Formation of N2,3-ethanoguanine in DNA after in vitro treatment with the therapeutic agent, N-(2-chloroethyl)-N'-cyclohexyl-N-nitrosourea.

HPLC analyses of the bases released by acid from N-(2-chloroethyl)-N-nitrosourea-treated DNA and N-(2-chloroethyl)-N'-cyclohexyl-N-nitrosourea-treated DNA show the presence of a new guanine adduct, N2,3-ethanoguanine. This derivative can be synthesized at the monomer level by treating 2-hydroxyethylguanine with thionyl chloride. The product of this reaction, purified by HPLC, has been shown to have a mol. wt corresponding to ethanoguanine by mass spectrometry; NMR spectrometry also supports this structural assignment. The UV and fluorescence spectra are very similar to those of N2,3-ethenoguanine, providing evidence that the ethano bridge is attached between N2 and 3 positions. Proof that the derivative is N2,3-ethanoguanine comes from the fact that it can be converted to N2,3-ethenoguanine by dehydrogenation on a palladium catalyst.
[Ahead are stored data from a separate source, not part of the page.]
(** What was accepted is recovered: after an enrolment or an update that returned a
    transition with a clock that is not behind the durable floor, the same clock loads
    exactly the new state for use and the next update starts from it; in general the next
    update finds the new state exactly when the wall-clock floor lies before the expiry of
    its policy. *)
Theorem accepted_recoverable (root : TrustedRoot) (d d' : PolicyDir) (locked : bool) (io : PublishIo)
    (b : bytes) (now : Z) (t : Transition) :
  rtc (store_step root) fresh d → is_i64 now →
  enroll locked io d root b now = (d', Ok t) ∨ update locked io d root b now = (d', Ok t) →
  let s := Transition_state t in
  (max_wall_clock_seen s ≤ now →
     load_active true d' root now = Ok s ∧ load_anchor d' root = Ok (Some s))
  ∧ (load_anchor d' root = Ok (Some s) ↔ max_wall_clock_seen s < policy_expiry s).
Proof.
  intros Hrun Hn Hop s. destruct (accepted_held _ _ _ _ _ _ _ _ Hrun Hn Hop) as (Hh & Hv & Hnt).
  pose proof (load_anchor_holds _ _ _ Hh) as Hl. pose proof (active_window _ _ _ _ Hn Hv) as Hwin.
  fold s in Hh, Hl, Hnt, Hwin. fold (policy_expiry s) in Hwin.
  destruct (Z.ltb_spec (max_wall_clock_seen s) (policy_expiry s)) as [Hlt|Hge].
  - split; [|done]. intros Hle. split; [|done].
    apply load_active_ready; [done|done| |split; [done|exact Hwin]|done].
    pose proof (saturating_skew _ Hn). lia.
  - split; [lia|]. destruct Hl as [e He]. split; [|lia]. congruence.
Qed.

Lemma unreadable_step root d d' e : load_anchor d root = Err e → store_step root d d' → d' = d.
Proof.
  intros Hl Hs. revert Hl.
  destruct Hs as [locked io d0 b now d1 r _ H|locked io d0 b now d1 r _ H|locked io d0 cp d1 r H]; intros Hl.
  - apply publish_transition_cases in H as [[-> _]|(t & Hm & _)]; [done|].
    apply if_err_Ok in Hm as [_ Hm]. by rewrite Hl in Hm.
  - apply publish_transition_cases in H as [[-> _]|(t & Hm & _)]; [done|].
    apply if_err_Ok in Hm as [_ Hm]. by rewrite Hl in Hm.
  - apply checkpoint_cases in H as [_ [[-> _]|(s & ex & Hs & _)]]; [done|]. congruence.
Qed.

(** C37: An update can leave the store unable to update again: if the clock of an accepted
    update is behind the durable floor (within the permitted skew) and the new policy
    expires before that floor, every later update and enrolment fails, whatever is offered
    and whenever, and no operation of the store changes the directory any more. *)
Theorem stranded_by_clock (root : TrustedRoot) (d d' : PolicyDir) (locked : bool) (io : PublishIo)
    (b : bytes) (now : Z) (t : Transition) :
  rtc (store_step root) fresh d → is_i64 now →
  update locked io d root b now = (d', Ok t) →
  policy_expiry (Transition_state t) ≤ max_wall_clock_seen (Transition_state t) →
  ∀ d2, rtc (store_step root) d' d2 →
    d2 = d' ∧ ∀ locked2 io2 b2 now2, is_ok (update locked2 io2 d2 root b2 now2).2 = false
                                     ∧ is_ok (enroll locked2 io2 d2 root b2 now2).2 = false.
Proof.
  intros Hrun Hn Hop Hexp d2 Hrun2. destruct (accepted_held _ _ _ _ _ _ _ _ Hrun Hn (or_intror Hop)) as (Hh & _).
  pose proof (load_anchor_holds _ _ _ Hh) as Hl. rewrite (proj2 (Z.ltb_ge _ _)) in Hl by done.
  destruct Hl as [e Hl]. assert (d2 = d') as ->.
  { clear Hop Hh. induction Hrun2 as [d'|d' d3 d2 Hs _ IH]; [done|].
    pose proof (unreadable_step _ _ _ _ Hl Hs) as ->. by apply IH. }
  split; [done|]. intros locked2 io2 b2 now2. unfold update, enroll, publish_transition. rewrite Hl.
  destruct locked2; done.
Qed.
End StoreTheory.

(** ** A concrete store: enrolment, rotation, a short-lived policy *)

Module StoreSample.
Import Rfc8949 CoseSample VerifySample StateSample.

#[export] Instance toy_laws : PolicyCryptoLaws toy_crypto.
Proof.
  split. intros m. change (sha256 m) with (take 32 (rev m ++ zero_array 32)).
  rewrite length_take, length_app. change (length (zero_array 32)) with 32%nat. lia.
Qed.

(** The policy after [policy1] expires at 3900; it is offered at 3850, when the floor is
    already at 4000. *)
Definition policy2 : EndpointPolicyV2 :=
  mkEndpointPolicyV2 1 (keyset_payload_hash (keyset_payload_bytes keyset1)) 0 2
    3000 3000 3900 (Some (vb_policy_hash bundle1)) [service]
    [mkPolicyRuleV2 ProtectedOnly [replicate 16 Byte.x07]] [replicate 32 Byte.x09].
Definition input2 : bytes := bundle_bytes (mkBundleBytes
  (sign CtKeyset (root_ed25519_public_key root) (root_kid root) (keyset_payload_bytes keyset1))
  (sign CtEndpointPolicy (key_ed25519_public_key new_key) (key_kid new_key)
     (policy_payload_bytes policy2))).
Definition bundle2 : VerifiedBundle := verified input2 3850.
Definition state2 : AcceptedPolicyState := mkAcceptedPolicyState bundle2 3000 4000.

Definition dir1 : PolicyDir := (enroll true PublishDone fresh root input 2000).1.
Definition dir2 : PolicyDir := (update true SyncFails dir1 root input1 4000).1.
Definition dir3 : PolicyDir := (update true PublishDone dir2 root input2 3850).1.
Definition retired1 : PolicyExpiryCheckpoint := checkpoint_from_state state1.
Definition dir4 : PolicyDir := (checkpoint_expired true PublishDone dir2 root retired1).1.
Definition dir5 : PolicyDir := (update true PublishDone dir4 root input2 3850).1.
Lemma check_safe t h c sid now until o c' b :
  safe t h c → t ≤ now → 1 ≤ now → until < 2 ^ 64 → outcome_ok o →
  check_and_record c sid now until o = (c', b) →
  safe now (if b then (sid, until) :: h else h) c'
  ∧ (b = true → ∀ v, (sid, v) ∈ h → v < now).
Proof.
  intros Hsafe Ht Hn Hu Ho H. pose proof (safe_mono _ _ _ _ Ht Hsafe) as Hsafe'.
  pose proof (sf_key _ _ _ Hsafe) as Hkey. pose proof (sf_cap _ _ _ Hsafe) as Hcap.
  unfold check_and_record in H.
  destruct (Z.ltb_spec until now) as [|Hun]; [by apply pair_equal_spec in H as [<- <-]|].
  destruct (lock_poisoned c); [by apply pair_equal_spec in H as [<- <-]|].
  destruct (fail_forward (state c)) eqn:Hff; [by apply pair_equal_spec in H as [<- <-]|].
  destruct (safe_running _ _ _ Hsafe Hff) as [f Hrun0].
  pose proof (prune_running t h f (state c) now Ht Hrun0) as Hrun.
  rewrite Hkey in H. change (digest_session_id key sid) with (filed sid) in H.
  revert H Hrun. generalize (prune_expired REPLAY_PRUNE_BUDGET (state c) now). intros s H Hrun.
  assert (∀ s2, running now h f s2 → seen s2 !! filed sid = None →
    ∀ v, (sid, v) ∈ h → v < now) as Hold.
  { intros s2 Hrun2 Hnew v Hin. destruct (Z.lt_ge_cases v now) as [|Hv]; [done|].
    destruct (rn_live _ _ _ _ Hrun2 sid v Hin Hv) as (? & ? & _ & _ & ?). congruence. }
  destruct (seen s !! filed sid) as [e|] eqn:He.
  - destruct (Z.leb_spec now (valid_until e)) as [|Hexp].
    + apply pair_equal_spec in H as [<- <-]. split; [|done]. unfold put_state.
      rewrite Hkey, Hcap. by apply (running_safe _ _ f).
    + pose proof (remove_running now h f s _ _ Hrun He Hexp) as Hrun2.
      assert (seen (remove_entry s (filed sid) e) !! filed sid = None) as Hnew
        by apply lookup_delete_eq.
      split; [|intros _; by eapply Hold]. eapply insert_fresh_safe; [done..| |done|done]. lia.
  - split; [|intros _; by eapply Hold]. eapply insert_fresh_safe; [done..| |done|done]. lia.
Qed.

Lemma open_safe t h files now c :
  t ≤ now →
  open_persistent_with_capacity files secret (Z.of_nat cap) now = Ok c →
  (∀ sid v, (sid, v) ∈ h → t ≤ v → ∃ f, store_content files = Some f ∧ file_fits cap f ∧ ∃ k g,
     (k < cap)%nat ∧ decode_slot k (slot_record f k) key = Ok (Some (g, v, filed sid))) →
  safe now h c.
Proof.
  intros Ht H Hh. unfold open_persistent_with_capacity in H.
  do 6 (apply if_err_Ok in H as [_ H]). unfold open_store in H. rewrite Nat2Z.id in H.
  generalize dependent (store_content files). intros existing H Hh.
  set (f := match existing with Some f => f | None => _ end) in *.
  assert (∀ sid v, (sid, v) ∈ h → now ≤ v → file_fits cap f ∧ ∃ k g, (k < cap)%nat
    ∧ decode_slot k (slot_record f k) key = Ok (Some (g, v, filed sid))) as Hdisk.
  { intros sid v Hin Hv. destruct (Hh sid v Hin ltac:(lia)) as (f' & He & ? & ?).
    subst f. by rewrite He. }
  clearbody f. destruct (load_store _ f _ _ _ _) as [s|e] eqn:Hload.
  - injection H as <-. apply load_store_ok in Hload as (Hfit & Hix & Hb & Hff & Hlive).
    apply (running_safe _ _ f). split; try done. intros sid v Hin Hv.
    destruct (Hdisk sid v Hin Hv) as (_ & k & g & Hk & Hd). exists k, g. split_and!; [done..|].
    by eapply Hlive.
  - assert (c = mkReplayCache (mkReplayState ∅ [] [] (replicate cap 0) (Persistent f) true) false
      (Z.of_nat cap) (Some key)) as -> by (destruct e; by simplify_eq).
    split; [done..|]. exists f. cbn [state backend fail_forward]. split_and!; [done|done|].
    intros sid v Hin Hv. destruct (Hdisk sid v Hin Hv) as (? & k & g & ? & ?).
    split; [done|]. by exists k, g.
Qed.

(** ** A server over time *)

(** The clock, the session ids admitted so far with their expiries, and the cache.  The
    clock does not move backwards; a process may panic while it holds the lock; a restart
    opens whatever the file contains. *)
Inductive server : Z → list (bytes * Z) → ReplayCache → Prop :=
| server_start files now c :
    open_persistent_with_capacity files secret (Z.of_nat cap) now = Ok c →
    server now [] c
| server_check t h c sid now until o c' b :
    server t h c → t ≤ now → 1 ≤ now → until < 2 ^ 64 → outcome_ok o →
    check_and_record c sid now until o = (c', b) →
    server now (if b then (sid, until) :: h else h) c'
| server_panic t h c :
    server t h c →
    server t h (mkReplayCache (state c) true (capacity c) (digest_key c))
| server_restart t h c f files now c' :
    server t h c → t ≤ now → backend (state c) = Persistent f → store_content files = Some f →
    open_persistent_with_capacity files secret (Z.of_nat cap) now = Ok c' →
    server now h c'.
(* ===== verification/TlsMessages.v ===== *)
(** * TLS 1.3 messages of the REALITY carrier

    [shadowpipe-reality/src/wire.rs], [parse.rs], the message builders of [lib.rs],
    [reality.rs] and [tls13/server.rs], and the parsers of [tls13/client.rs].  The writer
    reserves a length field and patches it afterwards; shown: it emits what a plain
    length prefix emits.  Parsers distinguish a [None] from a panic; shown: no input makes
    one panic, and each reads back what the builder of the other side wrote. *)

From S2P Require Import Prelude.

(** ** Outcomes *)

(** A function that returns an [Option] or panics. *)
Inductive outcome (A : Type) : Type :=
| Val (a : A)
| Nothing
| Panics.
Arguments Val {A} _.
Arguments Nothing {A}.
Arguments Panics {A}.

#[export] Instance outcome_ret : MRet outcome := λ A a, Val a.
#[export] Instance outcome_bind : MBind outcome :=
  λ A B f m, match m with Val a => f a | Nothing => Nothing | Panics => Panics end.

(** An inner [Option] as a value. *)
Definition to_option {A} (m : outcome A) : outcome (option A) :=
  match m with Val a => Val (Some a) | Nothing => Val None | Panics => Panics end.
(** The buffer with a part of the flight: either the Finished is complete, or more has to
    come. *)
Lemma drain_part ms : ∀ fuel st later fin,
  before_finished ms → is_message 0x14 fin → fl_buf st ++ later = messages ms ++ fin →
  (length (fl_buf st) ≤ fuel)%nat →
  (later = [] → drain_messages fuel st = Val (set_buf (noted st ms) [], Some fin))
  ∧ (later ≠ [] → ∃ ms1 ms2 buf, ms = ms1 ++ ms2 ∧ buf ++ later = messages ms2 ++ fin
       ∧ drain_messages fuel st = Val (set_buf (noted st ms1) buf, None)).
Proof.
  induction ms as [|[t m] ms IH]; intros fuel st later fin Hms Hfin Hbuf Hfuel.
  - change (messages [] ++ fin) with fin in Hbuf. split.
    + intros ->. rewrite app_nil_r in Hbuf. pose proof (is_message_length _ _ Hfin).
      destruct fuel as [|fuel]; [rewrite Hbuf in Hfuel; lia|]. cbn [drain_messages].
      destruct (take_hs_msg_is _ _ [] Hfin) as (t0 & Ht & Htake). rewrite app_nil_r in Htake.
      rewrite Hbuf, Htake, Ht. cbn [Z.eqb Pos.eqb]. by rewrite drop_all.
    + intros Hl. exists [], [], (fl_buf st). split_and!; [done..|]. destruct st.
      destruct fuel as [|fuel]; [done|]. cbn [drain_messages].
      by rewrite (take_hs_msg_short _ _ _ _ Hfin Hbuf Hl).
  - apply Forall_cons in Hms as [[Hm Ht] Hms]. cbn [fst snd] in Hm, Ht.
    change (messages ((t, m) :: ms)) with (m ++ messages ms) in Hbuf. rewrite <-app_assoc in Hbuf.
    assert ((∃ buf2, fl_buf st = m ++ buf2 ∧ buf2 ++ later = messages ms ++ fin)
            ∨ ∃ k, k ≠ [] ∧ fl_buf st ++ k = m ∧ later ≠ []) as [(buf2 & Hb2 & Hrest)|(k & Hk & Hshort & Hl)].
    { apply app_eq_inv in Hbuf as [(k & -> & ->)|([|x k] & -> & ->)]; [by left; exists k|left|right].
      - exists []. by rewrite !app_nil_r.
      - by exists (x :: k). }
    + pose proof (is_message_length _ _ Hm). rewrite Hb2, length_app in Hfuel.
      destruct fuel as [|fuel]; [lia|]. cbn [drain_messages].
      destruct (take_hs_msg_is _ _ buf2 Hm) as (t0 & Ht0 & Htake). rewrite Hb2, Htake, Ht0.
      rewrite (proj2 (Z.eqb_neq t 0x14) Ht), drop_app_length.
      change (note_message st t m buf2) with (set_buf (note_message st t m []) buf2).
      destruct (IH fuel (set_buf (note_message st t m []) buf2) later fin) as [I1 I2];
        [done|done|done|cbn; lia|].
      split.
      * intros Hl. rewrite (I1 Hl). by rewrite noted_set_buf.
      * intros Hl. destruct (I2 Hl) as (ms1 & ms2 & buf & -> & Hb & Hd).
        exists ((t, m) :: ms1), ms2, buf. split_and!; [done..|]. rewrite Hd. by rewrite noted_set_buf.
    + split; [done|]. intros _. exists [], ((t, m) :: ms), (fl_buf st). split_and!; [done| |].
      { change (messages ((t, m) :: ms)) with (m ++ messages ms). by rewrite <-app_assoc. }
      destruct st. destruct fuel as [|fuel]; [done|]. cbn [drain_messages].
      by rewrite (take_hs_msg_short _ _ _ _ Hm Hshort Hk).
Qed.
(** Every accepted record is in the history of the cache with its expiry. *)
Lemma carrier_server window t h c : max_time_skew_secs cfg = Some window → carrier t h c →
  ∃ t0 admitted, t0 ≤ t ∧ server (static_secret cfg) cap t0 admitted c
    ∧ ∀ ty ch_rec, (ty, ch_rec) ∈ h → ∃ f key time id,
        carries cfg ty ch_rec f key (auth_plaintext CLIENT_VERSION time id) ∧ 0 ≤ time < 2 ^ 32
        ∧ id ∈ short_ids cfg ∧ short_ids_ok (short_ids cfg)
        ∧ (hf_session_id f, Z.min (time + window) (2 ^ 64 - 1)) ∈ admitted.
Proof.
  intros Hw. induction 1 as [files now c Hopen|t h c now o ty ch_rec c' verdict _ IH Ht Hn Ho Hcl
    |t h c _ IH|t h c f files now c' _ IH Ht Hb Hf Hopen].
  - exists now, []. split_and!; [done|by eapply server_start|]. intros ty ch_rec Hin. by apply not_elem_of_nil in Hin.
  - destruct IH as (t0 & adm & Ht0 & Hs & Hh).
    assert (c' = c ∧ verdict = Forward → ∃ t0 admitted, t0 ≤ now ∧ server (static_secret cfg) cap t0 admitted c'
      ∧ ∀ ty' rec, (ty', rec) ∈ match verdict with Accept _ _ => (ty, ch_rec) :: h | _ => h end → ∃ f key time id,
        carries cfg ty' rec f key (auth_plaintext CLIENT_VERSION time id) ∧ 0 ≤ time < 2 ^ 32
        ∧ id ∈ short_ids cfg ∧ short_ids_ok (short_ids cfg)
        ∧ (hf_session_id f, Z.min (time + window) (2 ^ 64 - 1)) ∈ admitted) as Hskip.
    { intros [-> ->]. exists t0, adm. split_and!; [lia|done..]. }
    destruct (carries_or_not cfg ty ch_rec) as [(f & key & pt & Hc)|Hno].
    2:{ apply Hskip. rewrite (classify_not_carries _ _ _ _ _ _ Hno) in Hcl. by injection Hcl as <- <-. }
    rewrite (classify_carries _ _ _ _ _ _ _ _ _ Hc) in Hcl.
    destruct (token_authorized_at cfg pt now) as [[anow until]|] eqn:Hta; [|apply Hskip; by injection Hcl as <- <-].
    apply token_authorized_at_iff in Hta as [Hnow (Hok & time & id & Htime & Hid & -> & Hwin)];
      [|by eapply carries_length]. cbn [ta_now ta_valid_until] in *. subst anow. rewrite Hw in Hwin.
    destruct Hwin as [_ ->].
    destruct (check_and_record c (hf_session_id f) now _ o) as [c1 fresh] eqn:Hcr. injection Hcl as -> <-.
    exists now, (if fresh then (hf_session_id f, Z.min (time + window) (2 ^ 64 - 1)) :: adm else adm).
    split_and!; [done|eapply server_check; [done|lia|lia|lia|done|done]|].
    intros ty' rec Hin. destruct fresh; [|by apply Hh].
    apply elem_of_cons in Hin as [[= -> ->]|Hin].
    + exists f, key, time, id. do 4 (split; [done|]). by left.
    + destruct (Hh ty' rec Hin) as (f' & key' & time' & id' & ? & ? & ? & ? & ?).
      exists f', key', time', id'. do 4 (split; [done|]). by right.
  - destruct IH as (t0 & adm & Ht0 & Hs & Hh). exists t0, adm. split_and!; [done|by apply server_panic|done].
  - destruct IH as (t0 & adm & Ht0 & Hs & Hh). exists now, adm.
    split_and!; [done|eapply server_restart; [done|lia|done|done|done]|done].
Qed.
End Once.

(** C18: A ClientHello that was accepted once is never accepted again: over any sequence of
    connections with arbitrary first records, failing durable writes, panics and restarts of
    the server, while the clock does not go back, a record that was taken over goes to the cover
    whenever it arrives again.
    While the token is in the window the cache remembers it; afterwards its time is
    refused. *)
Theorem reality_no_replay {C : TlsCrypto} {L : TlsCryptoLaws C} {Rc : ReplayCrypto} {RL : ReplayCryptoLaws Rc}
    (cfg : RealityServerConfig) (cap : nat) (t now window ty : Z) (h : list (Z * bytes)) (c : ReplayCache)
    (ch_rec : bytes) (o : WriteOutcome) :
  max_time_skew_secs cfg = Some window → carrier cfg cap t h c → (ty, ch_rec) ∈ h →
  t ≤ now → 1 ≤ now < 2 ^ 64 → outcome_ok o →
  (classify cfg c now o ty ch_rec).2 = Forward.
Proof.
  intros Hw Hcar Hin Ht Hn Ho.
  destruct (carrier_server cfg cap window t h c Hw Hcar) as (t0 & adm & Ht0 & Hs & Hh).
  destruct (Hh ty ch_rec Hin) as (f & key & time & id & Hc & Htime & Hid & Hok & Hadm).
  rewrite (classify_carries _ _ _ _ _ _ _ _ _ Hc).
  destruct (token_authorized_at cfg _ now) as [[anow until]|] eqn:Hta; [|done].
  apply token_authorized_at_iff in Hta as [Hnow (_ & time' & id' & Htime' & Hid' & Hpt & Hwin)];
    [|by eapply carries_length]. cbn [ta_now ta_valid_until] in *. subst anow. rewrite Hw in Hwin.
  assert (time' = time) as ->.
  { pose proof (si_sizes _ Hok) as Hsz. rewrite Forall_forall in Hsz.
    destruct (auth_plaintext_fields time id (proj2 (Hsz id Hid))) as (_ & _ & _ & _ & E & _).
    destruct (auth_plaintext_fields time' id' (proj2 (Hsz id' Hid'))) as (_ & _ & _ & _ & E' & _).
    rewrite Hpt, E' in E. apply (f_equal be_value) in E. by rewrite !be_value_be_bytes_small in E. }
  destruct Hwin as [Hwin ->].
  pose proof (no_replay (static_secret cfg) cap t0 now (Z.min (time + window) (2 ^ 64 - 1))
    (Z.min (time + window) (2 ^ 64 - 1)) adm c (hf_session_id f) o Hs Hadm ltac:(lia) ltac:(lia) ltac:(lia)
    ltac:(lia) Ho) as Hfalse.
  destruct (check_and_record c (hf_session_id f) now _ o) as [c1 fresh]. cbn in Hfalse. by rewrite Hfalse.
Qed.

(** ** A concrete carrier *)

Module RealitySample.
Import TlsSample ReplaySample.

Definition run_of (n : Z) (k : nat) : bytes := replicate k (bz n).
Definition cfg : RealityServerConfig :=
  mkRealityServerConfig secret [run_of 3 4; run_of 5 8] (Some 60)
    (Some (mkCoverProfile 0x1302 4000 [127; 6; 1500; 900])).
Definition coins : AcceptorCoins := mkAcceptorCoins (run_of 11 32) (run_of 12 32) (run_of 13 32).
Definition grease : Grease := mkGrease 0x0a0a 0x1a1a 0x2a2a 0x3a3a 0x4a4a.
Definition random : bytes := run_of 14 32.
Definition eph : bytes := run_of 15 32.
Definition rounds : nat := Z.to_nat 20000.

Definition dialled : bytes * bytes * bytes :=
  match build_authed_client_hello (ascii "example.org") (dh_public (static_secret cfg)) (run_of 3 4) 100 grease 517 random eph with
  | Val d => d | _ => ([], [], []) end.
Definition hello : bytes := dialled.1.1.
Definition auth_key : bytes := dialled.2.

Lemma genuine_sample : genuine cfg 110 (auth_plaintext CLIENT_VERSION 100 (run_of 3 4)) (Some 160).
Proof.
  split.
  - split; [cbn; lia|repeat constructor; cbn; lia|by vm_compute].
  - exists 100, (run_of 3 4). split; [lia|]. split; [by left|]. split; [done|]. cbn. split; [lia|done].
Qed.

(** A first record that is no TLS is passed on. *)
Definition http : bytes := [Byte.x47; Byte.x45; Byte.x54; Byte.x00; Byte.x02; Byte.x2f; Byte.x31].
Lemma reality_gate_witness :
  drive (reality_accept rounds cfg started 110 Synced true coins) (http ++ hello)
  = ([], Ok ((started, Forwarded http), hello)).
Proof.
  pose proof (reality_gate rounds cfg started 110 Synced true coins (http ++ hello) eq_refl eq_refl
    ltac:(apply Nat.ltb_lt; vm_compute; reflexivity)) as H.
  destruct (drive (reality_accept rounds cfg started 110 Synced true coins) (http ++ hello)) as [out r].
  destruct H as [H _]. destruct (H 0x47 http hello) as [_ [-> ->]].
  - exists Byte.x47, Byte.x45, Byte.x54, Byte.x00, Byte.x02, [Byte.x2f; Byte.x31]. by split_and!.
  - done.
  - intros f key (pt & until & (Ht & _) & _). discriminate Ht.
  - done.
Defined.

Lemma reality_completes_witness :
  let start := mkNet (client_handshake rounds hello eph (RealityHmac auth_key))
                 (reality_accept rounds cfg started 110 Synced true coins) [] [] in
  ∃ steps final, nsteps net_step steps start final ∧ carrier_up final.
Proof.
  destruct (reality_completes rounds cfg started 110 Synced true coins (ascii "example.org") (run_of 3 4) 100 grease
    517 random eph (Some 160)) as (h & key & f & Hb & Hf & Hrun);
    [done|split; by apply list_elem_of_In; vm_compute; auto 20|by vm_compute|done|done|unfold rounds; lia
    |by vm_compute|by vm_compute|exact genuine_sample|].
  assert (dialled = (h, eph, key)) as Hd by (unfold dialled; by rewrite Hb).
  assert (match extract_client_hello_fields hello with
          | Val f => (check_and_record started (hf_session_id f) 110 160 Synced).2 | _ => false end = true) as Hadm
    by (by vm_compute).
  unfold hello, auth_key in *. rewrite Hd in *. cbn [fst snd] in *. rewrite Hf in Hadm.
  destruct (Hrun Hadm) as (steps & final & Hn & Hup & _). exact (ex_intro _ steps (ex_intro _ final (conj Hn Hup))).
Defined.

(** The acceptor's flight for this ClientHello, what the client answers, and what the acceptor
    reads in all. *)
Definition client : Proc TlsError ClientConnection := client_handshake rounds hello eph (RealityHmac auth_key).
Definition acceptor : Proc (ReplayCache * RealityError) (ReplayCache * RealityAccept) :=
  reality_accept rounds cfg started 110 Synced true coins.
Definition flight : bytes := (drive acceptor hello).1.
Definition answer : bytes := (drive client flight).1.

Lemma drive_result {E A} (p : Proc E A) s :
  match (drive p s).2 with Ok (_, []) => true | _ => false end = true →
  ∃ a, drive p s = ((drive p s).1, Ok (a, [])).
Proof. destruct (drive p s) as [out [[a [|]]|]]; cbn; try done. by exists a. Qed.

Lemma drive_accepted (p : Proc (ReplayCache * RealityError) (ReplayCache * RealityAccept)) s :
  match (drive p s).2 with Ok ((_, TokenAccepted _), _) => true | _ => false end = true →
  ∃ c conn rest out, drive p s = (out, Ok ((c, TokenAccepted conn), rest)).
Proof. destruct (drive p s) as [out [[[c [conn|]] rest]|]]; cbn; try done. by exists c, conn, rest, out. Qed.

Lemma reality_authenticates_witness :
  (∃ conn suite server_pub ms fin,
     client_accepts hello eph (RealityHmac auth_key) flight answer [] conn suite server_pub ms fin)
  ∧ ∃ ch_rec f key more, answer = ch_rec ++ more ∧ accepted cfg started 110 Synced 0x16 ch_rec f key.
Proof.
  split.
  - destruct (drive_result client flight) as [conn Hc]; [by vm_compute|]. exists conn.
    exact (proj1 (reality_authenticates rounds cfg started started 110 Synced true coins hello eph
      (RealityHmac auth_key) flight answer []) conn Hc).
  - destruct (drive_accepted acceptor answer) as (c & conn & rest & out & Ha); [by vm_compute|].
    destruct (proj2 (reality_authenticates rounds cfg started c 110 Synced true coins hello eph
      (RealityHmac auth_key) answer out rest) conn eq_refl Ha) as (ch_rec & f & key & more & H1 & _ & H2 & _).
    exists ch_rec, f, key, more. exact (conj H1 H2).
Defined.

Lemma verdict_accepted (x : ReplayCache * Verdict) :
  match x.2 with Accept _ _ => true | _ => false end = true → ∃ f key, x = (x.1, Accept f key).
Proof. destruct x as [c [|f key|]]; cbn; try done. by exists f, key. Qed.

Definition admitted_cache : ReplayCache := (classify cfg started 110 Synced 0x16 hello).1.

Lemma reality_no_replay_witness : (classify cfg admitted_cache 130 Synced 0x16 hello).2 = Forward.
Proof.
  destruct (verdict_accepted (classify cfg started 110 Synced 0x16 hello)) as (f & key & Hc); [by vm_compute|].
  refine (reality_no_replay cfg 2 110 130 60 0x16 [(0x16, hello)] admitted_cache hello Synced eq_refl _ _ _ _ I);
    [|by left|lia..].
  refine (carrier_connection cfg 2 100 [] started 110 Synced 0x16 hello admitted_cache (Accept f key) _ _ _ I Hc);
    [|lia..].
  apply (carrier_start cfg 2 (files None)), opened. by vm_compute.
Defined.
End RealitySample.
The discovery of this new derivative raises to four the number of tricylic derivatives that have been isolated from DNA treated with 2-haloethylnitrosoureas. The new adduct, N2,3-ethanoguanine, is closely related to an etheno adduct formed by chloroacetaldehyde, a metabolite of the human carcinogen vinyl chloride, and may have relevance to either the therapeutic or carcinogenic actions of the 2-haloethylnitrosoureas.